Violating labor law provisions on juvenile employment carried the same penalties as misusing work permits, hiring workers without work permits, failing to provide workers with work, and suspending businesses without settling the rights of their workers. In September, the fine for these violations was raised from a maximum of 200,000 dirhams ($54,500) to a maximum of 1,000,000 dirhams ($273,000) per case. Penalties were commensurate with those for analogous crimes and were regularly applied against violators.
Child Marriage
The legal age of marriage for both men and women was 18, unless a judge gave approval for an earlier marriage.
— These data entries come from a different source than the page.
Lemma put_pcb_ne s p v x : x <> p -> procs (put_pcb s p v) x = procs s x.
Proof. intros. simpl. by rewrite decide_False. Qed.

(** Writing the lock word of a run queue changes no queue. *)
Lemma runqs_lock s Q i v : runqs s Q -> runqs (put_rq s i (set_lock (g_runq s i) v)) Q.
Proof.
  apply runqs_ext; [done|done|]. intros j c. simpl. unfold upd.
  destruct (Z.eqb_spec j i) as [->|]; by destruct c.
Qed.

Lemma lock_free s i : lock (g_runq s i) = 0 -> spin_lock_rq s i = Ok (put_rq s i (set_lock (g_runq s i) 1)).
Proof. intros Hl. unfold spin_lock_rq. by rewrite Hl. Qed.

Lemma runqs_pcb s Q p v : runqs s Q -> runqs (put_pcb s p v) Q.
Proof. by apply runqs_ext. Qed.

Definition enqueued s p : pcb_t := set_state (set_cpu (procs s p) (u8 (pick_cpu s p))) PROC_READY.

Lemma sched_enqueue_ok s Q p :
  sched_inv s Q -> valid p -> ~ queued Q p -> pid (procs s p) <> 0 -> 0 <= cpu (procs s p) ->
  lock (g_runq s (pick_cpu s p)) = 0 ->
  exists s', sched_enqueue s p = Ok s' /\
    sched_inv s' (updQ Q (pick_cpu s p) (qsel_of (sched_class (procs s p)))
                    (pq_insert (prio s) (prio s p) p (Q (pick_cpu s p) (qsel_of (sched_class (procs s p)))))) /\
    procs s' p = enqueued s p /\ (forall x, x <> p -> procs s' x = procs s x) /\
    (forall j, lock (g_runq s' j) = lock (g_runq s j)) /\
    (cpu (procs s p) < g_cpu_count s -> pick_cpu s p = cpu (procs s p)) /\
    (g_cpu_count s <= cpu (procs s p) -> least s (g_cpu_count s) (pick_cpu s p)).
Proof.
  intros [Hr Hs Hh Hc] Hv Hq Hpid Hcpu Hl.
  destruct (pick_cpu_ok s Q p Hr) as (Hi & Haff & Hleast); [lia|done|].
  set (i := pick_cpu s p) in *. set (c := qsel_of (sched_class (procs s p))).
  unfold sched_enqueue. fold i. set (s1 := put_pcb (put_pcb s p _) p _).
  assert (Hp1 : procs s1 p = enqueued s p) by (unfold s1; by rewrite !put_pcb_eq).
  assert (Ho1 : forall x, x <> p -> procs s1 x = procs s x) by (intros; unfold s1; by rewrite !put_pcb_ne).
  assert (Hprio : forall x, prio s1 x = prio s x).
  { intros x. unfold prio. destruct (decide (x = p)) as [->|]; [by rewrite Hp1|by rewrite Ho1]. }
  rewrite (lock_free s1 i Hl). cbn [rbind]. set (s2 := put_rq s1 i _).
  assert (Hr2 : runqs s2 Q) by by apply runqs_lock, runqs_pcb, runqs_pcb.
  assert (Hc2 : qsel_of (sched_class (procs s2 p)) = c) by (change (procs s2) with (procs s1); by rewrite Hp1).
  rewrite Hc2.
  destruct (rq_insert_ok s2 Q i c p (priority (procs s2 p)) Hr2 Hi Hv Hq) as (t & n & q1 & q2 & Hins & HQ & Hr3 & _ & Hso).
  rewrite Hins. cbn [rbind]. eexists. split; [reflexivity|].
  assert (Hq12 : q1 ++ p :: q2 = pq_insert (prio s) (prio s p) p (Q i c)).
  { rewrite Hso by (apply (pq_sorted_ext (prio s)); [by intros; rewrite <- Hprio|apply Hs]).
    rewrite (pq_insert_ext _ (prio s)) by (intros; apply Hprio). f_equal. exact (Hprio p). }
  rewrite <- Hq12. split_and!; [|exact Hp1|exact Ho1| |done|done].
  - split; [by apply runqs_lock| | |done].
    + intros j d. apply (pq_sorted_ext (prio s)); [by intros; rewrite <- Hprio|].
      unfold updQ. case_decide; [|apply Hs]. rewrite Hq12. apply pq_insert_sorted, Hs.
    + intros j d x Hx. change (procs _) with (procs s1). unfold updQ in Hx. case_decide as Hd.
      * destruct Hd as [-> ->]. destruct (decide (x = p)) as [->|Hne].
        -- rewrite Hp1. unfold enqueued. simpl. split_and!; [|done|done|done].
           apply Z.mod_small. fold i. unfold on_cpu, MAX_CPUS in *. lia.
        -- rewrite Ho1 by done. apply Hh. rewrite HQ. set_solver.
      * rewrite Ho1; [by apply Hh|]. intros ->. apply Hq. by eexists _, _.
  - intros j. unfold spin_unlock_rq. simpl. unfold upd. destruct (Z.eqb_spec j i) as [->|]; [by rewrite Hl|done].
Qed.

(** ** Dequeueing *)

(** The process to run next, by class, and the rest of its queue. *)
Definition next_of Q i : option (qsel * pcb_ref * list pcb_ref) :=
  match Q i QRT, Q i QINTR, Q i QBATCH with
  | x :: q, _, _ => Some (QRT, x, q)
  | [], x :: q, _ => Some (QINTR, x, q)
  | [], [], x :: q => Some (QBATCH, x, q)
  | [], [], [] => None
  end.

Lemma next_of_queue Q i c x q : next_of Q i = Some (c, x, q) -> Q i c = x :: q.
Proof. unfold next_of. intros. repeat case_match; simplify_eq; done. Qed.

(** Taking a member out keeps the invariant of the others. *)
Lemma inv_remove s Q i c t n p (q1 q2 : list pcb_ref) :
  sched_inv s Q -> Q i c = q1 ++ p :: q2 ->
  runqs (put_tree s i c t n) (updQ Q i c (q1 ++ q2)) ->
  sched_inv (put_tree s i c t n) (updQ Q i c (q1 ++ q2)).
Proof.
  intros [Hr Hs Hh Hc] Hq Hr'. split; [done| | |done].
  - intros j d. change (prio (put_tree s i c t n)) with (prio s). unfold updQ. case_decide; [|apply Hs].
    apply (pq_sorted_sub _ _ _ p). rewrite <- Hq. apply Hs.
  - intros j d x Hx. change (procs (put_tree s i c t n)) with (procs s). apply Hh. unfold updQ in Hx.
    case_decide as Hd; [|done]. destruct Hd as [-> ->]. rewrite Hq. set_solver.
Qed.

Lemma take_first_ok s Q i c p (q : list pcb_ref) :
  sched_inv s Q -> on_cpu s i -> Q i c = p :: q ->
  exists t n, take_first s i c = Ok (Some p, put_tree s i c t n) /\
    sched_inv (put_tree s i c t n) (updQ Q i c q) /\ mem t p = Node None None None (color (rqnodes s p)).
Proof.
  intros Hinv Hi Hq. unfold take_first. rewrite (leftmost_queue s Q i c) by (apply Hinv || done).
  rewrite Hq. cbn [opt rbind head]. destruct (rq_remove_ok s Q i c p [] q) as (t & n & -> & Hr & Hm); [apply Hinv|done|done|].
  exists t, n. split_and!; [done| |done]. by apply (inv_remove s Q i c t n p [] q).
Qed.

Lemma sched_dequeue_ok s Q i :
  sched_inv s Q -> on_cpu s i ->
  match next_of Q i with
  | Some (c, p, q) =>
      exists t n, sched_dequeue s i = Ok (Some p, put_tree s i c t n) /\
        sched_inv (put_tree s i c t n) (updQ Q i c q) /\ mem t p = Node None None None (color (rqnodes s p))
  | None => sched_dequeue s i = Ok (idle_pcb (g_runq s i), s)
  end.
Proof.
  intros Hinv Hi. pose proof (inv_runqs _ _ Hinv) as Hr.
  pose proof (rq_count _ _ Hr i QRT Hi) as H1. pose proof (rq_count _ _ Hr i QINTR Hi) as H2.
  pose proof (rq_count _ _ Hr i QBATCH Hi) as H3. simpl in H1, H2, H3.
  unfold sched_dequeue. rewrite H1, H2, H3. unfold next_of.
  destruct (Q i QRT) as [|x q] eqn:E1; [destruct (Q i QINTR) as [|x q] eqn:E2; [destruct (Q i QBATCH) as [|x q] eqn:E3|]|].
  - done.
  - destruct (take_first_ok s Q i QBATCH x q Hinv Hi E3) as (t & n & Ht & Hr').
    exists t, n. rewrite Ht. done.
  - destruct (take_first_ok s Q i QINTR x q Hinv Hi E2) as (t & n & Ht & Hr').
    exists t, n. rewrite Ht. done.
  - destruct (take_first_ok s Q i QRT x q Hinv Hi E1) as (t & n & Ht & Hr').
    exists t, n. rewrite Ht. done.
Qed.

(** [n] calls of [sched_dequeue] in a row. *)
Fixpoint drain (n : nat) s i : res (list (option pcb_ref) * sched E) :=
  match n with
  | O => Ok ([], s)
  | S n =>
      let! (p, s) := sched_dequeue s i in
      let! (l, s) := drain n s i in
      Ok (p :: l, s)
  end.

Definition run_order Q i : list pcb_ref := Q i QRT ++ Q i QINTR ++ Q i QBATCH.

Lemma run_order_next Q i c p q :
  next_of Q i = Some (c, p, q) -> run_order Q i = p :: run_order (updQ Q i c q) i.
Proof.
  unfold next_of, run_order. intros Hn.
  repeat case_match; simplify_eq; rewrite updQ_eq, ?updQ_ne by naive_solver;
    repeat match goal with H : Q i _ = _ |- _ => rewrite H; clear H end; done.
Qed.

Lemma run_order_nil Q i : next_of Q i = None -> run_order Q i = [].
Proof. unfold next_of, run_order. intros. by repeat case_match. Qed.

Lemma drain_ok (n : nat) s Q i :
  sched_inv s Q -> on_cpu s i -> length (run_order Q i) = n ->
  exists s' Q', drain n s i = Ok (Some <$> run_order Q i, s') /\ sched_inv s' Q' /\ run_order Q' i = [] /\
    (forall j, j <> i -> run_order Q' j = run_order Q j) /\ g_cpu_count s' = g_cpu_count s.
Proof.
  revert s Q. induction n as [|n IH]; intros s Q Hinv Hi Hn.
  - apply nil_length_inv in Hn. exists s, Q. rewrite Hn. done.
  - pose proof (sched_dequeue_ok s Q i Hinv Hi) as Hd. destruct (next_of Q i) as [[[c p] q]|] eqn:Hnx.
    + destruct Hd as (t & m & Hd & Hinv' & _). pose proof (run_order_next _ _ _ _ _ Hnx) as Hro.
      destruct (IH (put_tree s i c t m) (updQ Q i c q)) as (s' & Q' & Hdr & H1 & H2 & H3 & H4); [done|done| |].
      { rewrite Hro in Hn. simpl in Hn. lia. }
      exists s', Q'. simpl. rewrite Hd. cbn [rbind]. rewrite Hdr, Hro. cbn [rbind]. split_and!; [done|done|done| |done].
      intros j Hj. rewrite H3 by done. unfold run_order. rewrite !updQ_ne by naive_solver. done.
    + rewrite (run_order_nil _ _ Hnx) in Hn. done.
Qed.

(** ** The theorems *)

(** C29: [sched_enqueue] puts a process that is on no queue behind all processes of its class whose
    priority value is not greater, on the CPU it asks for or, if there is no such CPU, on the first of the
    least loaded; it becomes READY, all other queues and processes stay, the lock is released, and the
    run queues stay balanced, sorted and counted. *)
Theorem sched_enqueue_correct s Q p :
  sched_inv s Q -> valid p -> ~ queued Q p -> pid (procs s p) <> 0 -> 0 <= cpu (procs s p) ->
  lock (g_runq s (pick_cpu s p)) = 0 ->
  exists s', sched_enqueue s p = Ok s' /\
    sched_inv s' (updQ Q (pick_cpu s p) (qsel_of (sched_class (procs s p)))
                    (pq_insert (prio s) (prio s p) p (Q (pick_cpu s p) (qsel_of (sched_class (procs s p)))))) /\
    procs s' p = enqueued s p /\ (forall x, x <> p -> procs s' x = procs s x) /\
    (forall j, lock (g_runq s' j) = lock (g_runq s j)) /\
    (cpu (procs s p) < g_cpu_count s -> pick_cpu s p = cpu (procs s p)) /\
    (g_cpu_count s <= cpu (procs s p) -> least s (g_cpu_count s) (pick_cpu s p)).
Proof. apply sched_enqueue_ok. Qed.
No statistics were publicly available on the prevalence of marriage for individuals under 18.
c. Protection to Refugees
The government cooperated with the Office of the UN High Commissioner for Refugees (UNHCR) and other humanitarian organizations in providing protection and assistance to refugees, returning refugees, or asylum seekers, as well as other persons of concern.
Provision of First Asylum
The law did not provide for the granting of asylum or refugee status, and the government did not have a formal system for providing protection to refugees and asylum seekers. The government worked with UNHCR on a case-by-case basis to address refugee matters. The government informally permitted persons seeking protection to remain in the country temporarily on an individual basis. This nonpermanent status sometimes presented administrative, financial, and social hardships.
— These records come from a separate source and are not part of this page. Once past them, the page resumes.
(* ===== verification/UserMem.v ===== *)
(** * kernel/arch/elf.c: writing to the memory of a process

    The loaders fill a new address space from outside, page by page, through
    the direct map.  Words of the direct map are split into bytes
    ([ldb], [stb]); [ubyte] is what the process itself reads at one of its
    addresses; [uwrites] describes a store of bytes into the process. *)

From S2P Require Import Prelude Phys PhysInv PhysInit PageAlloc PageTable Region AddrSpace Bytes.
From Stdlib Require Import ZArith Lia.
From stdpp Require Import base list gmap numbers.
Open Scope Z_scope.

Module UserMem.
Import PageAlloc PageTable AddrSpace.
Abbreviation is_byte := Bytes.is_byte.

(** ** Loops *)

(** [while]-loops: [inl] is the next round, [inr] leaves the loop.  The bound
    on the number of rounds is binary, so that it may be as large as the
    integers of the program and still be run. *)
Fixpoint loop {X R : Type} (f : X -> X + R) (n : positive) (x : X) : X + R :=
  match n with
  | xH => f x
  | xO n => match loop f n x with inl x => loop f n x | inr r => inr r end
  | xI n => match f x with
            | inl x => match loop f n x with inl x => loop f n x | inr r => inr r end
            | inr r => inr r
            end
  end.

(** A loop whose measure goes down ends within its bound. *)
Lemma loop_steps {X R} (f : X -> X + R) (I : X -> Prop) (m : X -> Z) (Q : R -> Prop) :
  (forall x, I x -> match f x with inl y => I y /\ 0 <= m y < m x | inr r => Q r end) ->
  forall n x, I x -> match loop f n x with inl y => I y /\ 0 <= m y <= m x - Zpos n | inr r => Q r end.
Proof.
  intros Hf. induction n as [n IH|n IH|]; intros x Hx; cbn [loop].
  - pose proof (Hf x Hx) as H0. destruct (f x) as [y|r]; [|done]. destruct H0 as [Hy Hm].
    pose proof (IH y Hy) as H1. destruct (loop f n y) as [z|r]; [|done]. destruct H1 as [Hz Hm1].
    pose proof (IH z Hz) as H2. destruct (loop f n z) as [u|r]; [|done]. destruct H2. split; [done|lia].
  - pose proof (IH x Hx) as H1. destruct (loop f n x) as [z|r]; [|done]. destruct H1 as [Hz Hm1].
    pose proof (IH z Hz) as H2. destruct (loop f n z) as [u|r]; [|done]. destruct H2. split; [done|lia].
  - pose proof (Hf x Hx) as H0. destruct (f x) as [y|r]; [|done]. destruct H0. split; [done|lia].
Qed.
While the government extended informal protection from return to refugees and asylum seekers in some cases, any persons lacking legal residency status were technically subject to local laws on unauthorized immigrants, and authorities could detain them. In some cases, authorities confined individuals seeking protection to airport facilities while they awaited resettlement in another country. The government supported efforts to resettle or relocate to other countries individuals relocated from Afghanistan.
d. Acts of Antisemitism and Antisemitic Incitement
There was no indigenous Jewish community and although specific numbers varied, local community members estimated the size of the country’s noncitizen Jewish population at less than 10,000. On November 24, UAE-based Israeli-Moldovan dual national Rabbi Zvi Kogan was found dead near the country’s border with Oman three days after he was reported missing. UAE authorities reported the arrest of three suspects in coordination with Turkey. Emirati authorities had not established a motive by year’s end, but Israeli officials stated the rabbi was targeted because he was Jewish.
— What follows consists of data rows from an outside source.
(* ===== verification/UserStack.v ===== *)
(** * kernel/arch/elf.c: the initial stack of a process

    [build_user_stack_vm] lays the argument and environment strings and the
    pointers to them out below the top of the stack, by pushing through the
    page tables of the new process.  The theorem states the layout the program
    finds at its entry point: [process_start]. *)

From S2P Require Import Prelude Phys PhysInv PhysInit PageAlloc PageTable Region AddrSpace Bytes UserMem.
From Stdlib Require Import ZArith Lia.
From stdpp Require Import base list gmap numbers.
Open Scope Z_scope.

Module UserStack.
Import PageAlloc PageTable AddrSpace UserMem.
Import Bytes(le_bytes).

Definition USER_STACK_SIZE : Z := 2 * 1024 * 1024.
Definition USER_STACK_TOP : Z := 0x00007FFF00000000.

(** A C string: its bytes before the terminating zero. *)
Abbreviation cstr := (list Z).

(** The strings before the [NULL] of an argument array; [None] is a null array. *)
Abbreviation strs := (option (list cstr)).

Definition count_strs (arr : strs) : Z :=
  match arr with None => 0 | Some l => Z.of_nat (length l) end.
Definition str_len (s : cstr) : Z := Z.of_nat (length s).
Definition elems (arr : strs) : list cstr := default [] arr.

Section Ops.
Context {S : Type} `{PageMem S}.

(** A function body that may leave early: [None] does not end, [inl] is a
    [return] with its result. *)
Definition flow (X : Type) : Type := option ((Z * S) + X).
Definition fbind {X Y} (e : flow X) (k : X -> flow Y) : flow Y :=
  match e with
  | None => None
  | Some (inl r) => Some (inl r)
  | Some (inr x) => k x
  end.
Definition go {X} (x : X) : flow X := Some (inr x).
Definition finish (e : flow (Z * S)) : option (Z * S) :=
  match e with None => None | Some (inl r) => Some r | Some (inr r) => Some r end.

(** The result code, the new stack pointer and the state. *)
Definition push_user_bytes (s : S) (cr3 sp : Z) (src : list Z) : option (Z * Z * S) :=
  let sp := u64 (sp - Z.of_nat (length src)) in
  match vm_copy_to_user s cr3 sp src with None => None | Some (rc, s) => Some (rc, sp, s) end.

Definition push_user_u64 (s : S) (cr3 sp val : Z) : option (Z * Z * S) :=
  let sp := u64 (sp - 8) in
  match vm_copy_to_user s cr3 sp (le_bytes 8 val) with None => None | Some (rc, s) => Some (rc, sp, s) end.

(** [PUSH_BYTES_VM] and [PUSH_U64_VM] *)
Definition returns_0_on_error (e : option (Z * Z * S)) : flow (Z * S) :=
  match e with
  | None => None
  | Some (rc, sp, s) => if negb (rc =? 0) then Some (inl (0, s)) else go (sp, s)
  end.

(** [for (int i = n - 1; i >= 0; i--)] over the strings: [l] is the array
    backwards, [ptrs] the pointers of the strings already pushed. *)
Fixpoint push_strings (cr3 : Z) (l : list cstr) (ptrs : list Z) (sp : Z) (s : S) : flow (list Z * Z * S) :=
  match l with
  | [] => go (ptrs, sp, s)
  | str :: l =>
      fbind (returns_0_on_error (push_user_bytes s cr3 sp (str ++ [0])))
        (fun '(sp, s) => push_strings cr3 l (sp :: ptrs) sp s)
  end.

Fixpoint push_words (cr3 : Z) (l : list Z) (sp : Z) (s : S) : flow (Z * S) :=
  match l with
  | [] => go (sp, s)
  | v :: l => fbind (returns_0_on_error (push_user_u64 s cr3 sp v)) (fun '(sp, s) => push_words cr3 l sp s)
  end.

(** At most 63 strings of either array are passed on. *)
Definition passed (arr : strs) : list cstr :=
  take (Z.to_nat (if 63 <? count_strs arr then 63 else count_strs arr)) (elems arr).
For further information on incidents of antisemitism in the country, whether or not those incidents were motivated by religion, and for reporting on the ability of Jews to exercise freedom of religion or belief, see the Department of State’s annual International Religious Freedom Report at https://www.state.gov/religiousfreedomreport/.
e. Instances of Transnational Repression
The government engaged in acts of transnational repression.
Extraterritorial Killing, Kidnapping, or Violence or Threats of Violence
The BBC, drawing on investigations by the NGO Reprieve, reported in January that the government hired mercenaries to conduct targeted assassinations of its political enemies in Yemen. The BBC reported the government carried out 137 killings in Yemen between 2015 and 2018 of Yemeni individuals lacking links to terrorism. Targets included lawyer and investigator Huda al-Sarari and politician Ansaf Ali Mayo.
Threats, Harassment, Surveillance, or Coercion
According to a June DAWN report, the government engaged in widespread spying and surveillance tactics both within and outside its borders.